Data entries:
═══

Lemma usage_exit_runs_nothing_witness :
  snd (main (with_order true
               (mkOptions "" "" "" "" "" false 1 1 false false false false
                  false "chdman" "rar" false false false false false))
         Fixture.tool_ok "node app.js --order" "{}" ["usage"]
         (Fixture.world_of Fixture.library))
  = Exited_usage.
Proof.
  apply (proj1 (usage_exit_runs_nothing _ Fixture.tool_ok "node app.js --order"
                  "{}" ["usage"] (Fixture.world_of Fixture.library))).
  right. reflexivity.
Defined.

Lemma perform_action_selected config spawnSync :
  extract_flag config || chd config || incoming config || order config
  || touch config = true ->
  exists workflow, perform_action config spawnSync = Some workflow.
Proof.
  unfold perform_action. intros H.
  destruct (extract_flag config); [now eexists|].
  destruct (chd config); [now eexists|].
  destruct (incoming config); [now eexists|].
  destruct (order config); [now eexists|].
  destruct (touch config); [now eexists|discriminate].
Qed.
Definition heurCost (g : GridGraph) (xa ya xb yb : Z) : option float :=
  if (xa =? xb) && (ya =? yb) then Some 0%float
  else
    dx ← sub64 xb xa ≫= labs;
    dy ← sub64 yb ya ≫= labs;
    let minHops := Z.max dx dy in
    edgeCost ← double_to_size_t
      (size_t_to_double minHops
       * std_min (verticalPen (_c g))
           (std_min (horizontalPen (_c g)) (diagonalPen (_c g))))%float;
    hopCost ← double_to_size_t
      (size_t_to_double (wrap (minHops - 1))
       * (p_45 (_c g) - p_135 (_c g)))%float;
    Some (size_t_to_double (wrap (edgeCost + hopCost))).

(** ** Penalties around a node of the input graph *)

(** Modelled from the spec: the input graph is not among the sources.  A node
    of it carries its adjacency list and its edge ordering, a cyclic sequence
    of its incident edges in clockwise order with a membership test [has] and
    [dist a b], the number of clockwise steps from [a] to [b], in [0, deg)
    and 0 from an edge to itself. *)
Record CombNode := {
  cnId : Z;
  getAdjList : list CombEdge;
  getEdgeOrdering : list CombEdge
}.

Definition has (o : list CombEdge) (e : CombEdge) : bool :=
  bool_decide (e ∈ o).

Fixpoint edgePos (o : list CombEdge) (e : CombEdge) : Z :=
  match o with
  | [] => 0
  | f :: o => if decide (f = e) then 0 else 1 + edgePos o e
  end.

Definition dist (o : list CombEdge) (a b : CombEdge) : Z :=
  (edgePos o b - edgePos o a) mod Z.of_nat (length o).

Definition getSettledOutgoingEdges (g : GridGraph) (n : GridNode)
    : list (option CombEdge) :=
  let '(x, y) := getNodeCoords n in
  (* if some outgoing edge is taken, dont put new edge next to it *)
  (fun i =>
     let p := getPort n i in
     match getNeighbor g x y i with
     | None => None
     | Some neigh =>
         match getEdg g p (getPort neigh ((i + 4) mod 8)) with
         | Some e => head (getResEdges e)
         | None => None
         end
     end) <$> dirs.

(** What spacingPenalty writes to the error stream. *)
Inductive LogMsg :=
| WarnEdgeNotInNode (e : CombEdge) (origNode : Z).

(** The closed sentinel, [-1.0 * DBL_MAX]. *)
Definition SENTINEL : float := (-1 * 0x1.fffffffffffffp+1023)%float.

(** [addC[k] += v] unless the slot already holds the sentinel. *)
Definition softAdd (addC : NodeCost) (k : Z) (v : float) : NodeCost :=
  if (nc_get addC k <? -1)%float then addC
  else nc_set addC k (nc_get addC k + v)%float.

═══

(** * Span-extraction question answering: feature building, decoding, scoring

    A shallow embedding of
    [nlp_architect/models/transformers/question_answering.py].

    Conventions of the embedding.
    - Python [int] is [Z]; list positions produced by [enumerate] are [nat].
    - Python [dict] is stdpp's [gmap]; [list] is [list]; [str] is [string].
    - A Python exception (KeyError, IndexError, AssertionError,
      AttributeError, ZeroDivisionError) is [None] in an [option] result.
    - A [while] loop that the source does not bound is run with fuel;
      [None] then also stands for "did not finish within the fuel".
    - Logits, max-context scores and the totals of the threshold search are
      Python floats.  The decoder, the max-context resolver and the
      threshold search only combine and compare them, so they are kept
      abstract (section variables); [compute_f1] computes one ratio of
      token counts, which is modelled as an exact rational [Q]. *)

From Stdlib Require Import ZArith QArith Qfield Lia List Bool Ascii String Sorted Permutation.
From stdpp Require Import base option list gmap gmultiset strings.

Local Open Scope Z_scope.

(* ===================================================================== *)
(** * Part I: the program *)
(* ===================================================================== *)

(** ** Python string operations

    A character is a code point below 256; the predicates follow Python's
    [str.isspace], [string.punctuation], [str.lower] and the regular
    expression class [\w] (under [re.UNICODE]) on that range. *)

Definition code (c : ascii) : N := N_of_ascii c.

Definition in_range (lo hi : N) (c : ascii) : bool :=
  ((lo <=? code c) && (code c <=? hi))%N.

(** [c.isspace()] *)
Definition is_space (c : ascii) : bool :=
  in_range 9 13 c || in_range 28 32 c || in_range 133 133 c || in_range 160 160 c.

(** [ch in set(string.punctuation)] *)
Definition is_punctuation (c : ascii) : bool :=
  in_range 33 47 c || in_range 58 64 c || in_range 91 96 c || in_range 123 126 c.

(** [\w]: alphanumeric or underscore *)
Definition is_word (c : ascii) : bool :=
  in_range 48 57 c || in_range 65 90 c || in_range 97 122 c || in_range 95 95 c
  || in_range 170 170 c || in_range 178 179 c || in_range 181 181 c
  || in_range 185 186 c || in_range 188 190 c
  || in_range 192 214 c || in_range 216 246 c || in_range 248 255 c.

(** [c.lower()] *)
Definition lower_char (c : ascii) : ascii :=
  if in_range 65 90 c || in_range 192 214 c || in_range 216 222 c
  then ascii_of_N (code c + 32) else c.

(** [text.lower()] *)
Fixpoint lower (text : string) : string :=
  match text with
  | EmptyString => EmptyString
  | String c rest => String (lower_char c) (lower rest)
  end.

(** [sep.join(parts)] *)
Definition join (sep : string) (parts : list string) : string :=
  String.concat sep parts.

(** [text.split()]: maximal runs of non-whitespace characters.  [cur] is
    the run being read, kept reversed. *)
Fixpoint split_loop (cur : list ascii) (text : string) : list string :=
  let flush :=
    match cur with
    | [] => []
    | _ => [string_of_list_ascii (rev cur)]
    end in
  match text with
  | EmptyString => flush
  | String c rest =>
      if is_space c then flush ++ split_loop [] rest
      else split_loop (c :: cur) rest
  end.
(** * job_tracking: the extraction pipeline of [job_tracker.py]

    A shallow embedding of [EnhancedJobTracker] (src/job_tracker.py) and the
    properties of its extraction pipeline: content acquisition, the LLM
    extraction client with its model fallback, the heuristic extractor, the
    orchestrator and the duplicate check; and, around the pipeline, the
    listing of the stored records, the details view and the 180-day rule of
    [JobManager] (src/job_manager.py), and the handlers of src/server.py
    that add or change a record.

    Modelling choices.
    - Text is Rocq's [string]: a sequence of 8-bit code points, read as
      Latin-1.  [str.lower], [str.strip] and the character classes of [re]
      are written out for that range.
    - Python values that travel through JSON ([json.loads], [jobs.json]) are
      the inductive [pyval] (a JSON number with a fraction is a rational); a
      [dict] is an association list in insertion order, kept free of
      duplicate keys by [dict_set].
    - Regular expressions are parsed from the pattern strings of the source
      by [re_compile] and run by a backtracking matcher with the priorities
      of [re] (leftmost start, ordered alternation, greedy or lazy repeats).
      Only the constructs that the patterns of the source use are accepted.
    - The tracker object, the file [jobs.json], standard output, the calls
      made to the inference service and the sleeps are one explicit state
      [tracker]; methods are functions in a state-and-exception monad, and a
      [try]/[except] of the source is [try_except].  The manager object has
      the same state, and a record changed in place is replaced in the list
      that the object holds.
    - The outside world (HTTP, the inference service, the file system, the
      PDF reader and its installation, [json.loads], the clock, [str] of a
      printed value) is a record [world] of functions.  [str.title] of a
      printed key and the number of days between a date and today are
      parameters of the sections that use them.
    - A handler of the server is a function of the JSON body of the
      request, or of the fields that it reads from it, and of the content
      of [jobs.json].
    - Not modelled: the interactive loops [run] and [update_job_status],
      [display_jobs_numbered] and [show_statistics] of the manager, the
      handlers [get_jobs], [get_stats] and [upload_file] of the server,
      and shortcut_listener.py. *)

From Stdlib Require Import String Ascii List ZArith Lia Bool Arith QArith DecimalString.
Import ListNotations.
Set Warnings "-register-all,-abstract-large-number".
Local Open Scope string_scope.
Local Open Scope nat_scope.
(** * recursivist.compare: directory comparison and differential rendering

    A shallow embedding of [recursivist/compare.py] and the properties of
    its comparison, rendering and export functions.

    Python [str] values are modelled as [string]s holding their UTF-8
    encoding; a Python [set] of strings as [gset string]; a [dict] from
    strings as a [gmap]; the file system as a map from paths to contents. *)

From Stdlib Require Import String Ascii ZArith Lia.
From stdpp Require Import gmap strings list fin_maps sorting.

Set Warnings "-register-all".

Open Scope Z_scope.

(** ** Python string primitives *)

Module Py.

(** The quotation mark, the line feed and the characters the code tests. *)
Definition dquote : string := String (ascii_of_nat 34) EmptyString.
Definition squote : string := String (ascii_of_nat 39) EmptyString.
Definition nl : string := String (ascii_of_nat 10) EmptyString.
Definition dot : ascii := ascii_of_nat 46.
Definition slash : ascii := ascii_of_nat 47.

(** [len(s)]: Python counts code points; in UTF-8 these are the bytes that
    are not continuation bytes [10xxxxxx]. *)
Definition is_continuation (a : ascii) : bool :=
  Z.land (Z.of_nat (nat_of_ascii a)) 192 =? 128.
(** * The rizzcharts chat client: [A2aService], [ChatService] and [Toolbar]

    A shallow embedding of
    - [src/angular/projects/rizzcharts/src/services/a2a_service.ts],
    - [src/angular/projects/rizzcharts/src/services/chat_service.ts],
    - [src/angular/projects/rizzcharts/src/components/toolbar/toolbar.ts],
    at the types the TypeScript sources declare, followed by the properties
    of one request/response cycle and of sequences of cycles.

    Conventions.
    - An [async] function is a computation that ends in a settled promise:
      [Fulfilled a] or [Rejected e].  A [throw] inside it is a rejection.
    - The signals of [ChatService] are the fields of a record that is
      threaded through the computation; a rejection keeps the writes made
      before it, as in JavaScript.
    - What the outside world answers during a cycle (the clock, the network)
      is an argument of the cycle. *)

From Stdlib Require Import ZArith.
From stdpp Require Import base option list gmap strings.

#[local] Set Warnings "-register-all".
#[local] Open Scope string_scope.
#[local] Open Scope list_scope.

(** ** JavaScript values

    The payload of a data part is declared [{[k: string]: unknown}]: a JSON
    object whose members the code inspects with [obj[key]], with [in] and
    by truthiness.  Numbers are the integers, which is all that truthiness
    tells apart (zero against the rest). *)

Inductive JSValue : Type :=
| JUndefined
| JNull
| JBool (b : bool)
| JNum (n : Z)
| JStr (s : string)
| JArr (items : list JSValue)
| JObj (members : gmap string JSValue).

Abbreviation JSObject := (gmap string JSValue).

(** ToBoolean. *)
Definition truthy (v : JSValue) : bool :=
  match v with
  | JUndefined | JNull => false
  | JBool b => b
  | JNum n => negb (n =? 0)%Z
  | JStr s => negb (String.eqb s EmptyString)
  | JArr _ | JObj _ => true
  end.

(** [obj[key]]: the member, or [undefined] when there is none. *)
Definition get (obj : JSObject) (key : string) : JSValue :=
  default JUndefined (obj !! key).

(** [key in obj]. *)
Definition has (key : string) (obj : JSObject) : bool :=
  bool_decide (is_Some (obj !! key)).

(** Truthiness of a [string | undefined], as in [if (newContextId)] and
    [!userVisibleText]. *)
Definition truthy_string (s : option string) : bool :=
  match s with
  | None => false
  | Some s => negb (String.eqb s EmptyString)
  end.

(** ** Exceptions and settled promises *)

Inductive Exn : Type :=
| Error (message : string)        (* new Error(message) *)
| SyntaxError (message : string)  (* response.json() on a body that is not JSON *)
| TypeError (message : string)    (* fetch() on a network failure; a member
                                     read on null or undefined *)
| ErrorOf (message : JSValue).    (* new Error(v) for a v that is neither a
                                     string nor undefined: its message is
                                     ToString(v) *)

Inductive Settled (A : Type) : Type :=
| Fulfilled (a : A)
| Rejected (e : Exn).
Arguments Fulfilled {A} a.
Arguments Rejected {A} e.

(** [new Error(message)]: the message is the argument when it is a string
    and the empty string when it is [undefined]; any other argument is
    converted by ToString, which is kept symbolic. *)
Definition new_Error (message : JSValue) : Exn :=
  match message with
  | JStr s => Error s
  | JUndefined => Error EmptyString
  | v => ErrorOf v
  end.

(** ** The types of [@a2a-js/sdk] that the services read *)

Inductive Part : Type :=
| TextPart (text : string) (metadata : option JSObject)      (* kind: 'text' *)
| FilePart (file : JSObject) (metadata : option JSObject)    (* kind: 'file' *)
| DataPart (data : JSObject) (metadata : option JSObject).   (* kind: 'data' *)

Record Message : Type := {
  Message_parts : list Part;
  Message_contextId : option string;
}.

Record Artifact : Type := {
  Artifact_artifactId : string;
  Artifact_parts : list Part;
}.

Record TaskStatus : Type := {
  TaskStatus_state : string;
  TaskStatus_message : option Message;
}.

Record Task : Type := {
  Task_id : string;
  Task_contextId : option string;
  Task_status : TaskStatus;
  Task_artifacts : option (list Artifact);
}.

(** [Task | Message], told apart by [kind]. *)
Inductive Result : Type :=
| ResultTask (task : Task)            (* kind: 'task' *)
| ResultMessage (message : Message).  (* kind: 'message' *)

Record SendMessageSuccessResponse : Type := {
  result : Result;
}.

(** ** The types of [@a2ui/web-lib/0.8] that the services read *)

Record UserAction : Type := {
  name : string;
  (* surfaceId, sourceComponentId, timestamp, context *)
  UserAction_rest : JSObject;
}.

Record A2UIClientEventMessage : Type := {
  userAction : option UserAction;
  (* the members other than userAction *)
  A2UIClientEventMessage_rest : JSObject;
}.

═══

Task prompt:
Out of the data above, transcribe exactly and only the lines starting with the line that has "Definition has (o" and going on through the line that has "list (option CombEdge)", both included.

Result below:
Definition has (o : list CombEdge) (e : CombEdge) : bool :=
  bool_decide (e ∈ o).

Fixpoint edgePos (o : list CombEdge) (e : CombEdge) : Z :=
  match o with
  | [] => 0
  | f :: o => if decide (f = e) then 0 else 1 + edgePos o e
  end.

Definition dist (o : list CombEdge) (a b : CombEdge) : Z :=
  (edgePos o b - edgePos o a) mod Z.of_nat (length o).

Definition getSettledOutgoingEdges (g : GridGraph) (n : GridNode)
    : list (option CombEdge) :=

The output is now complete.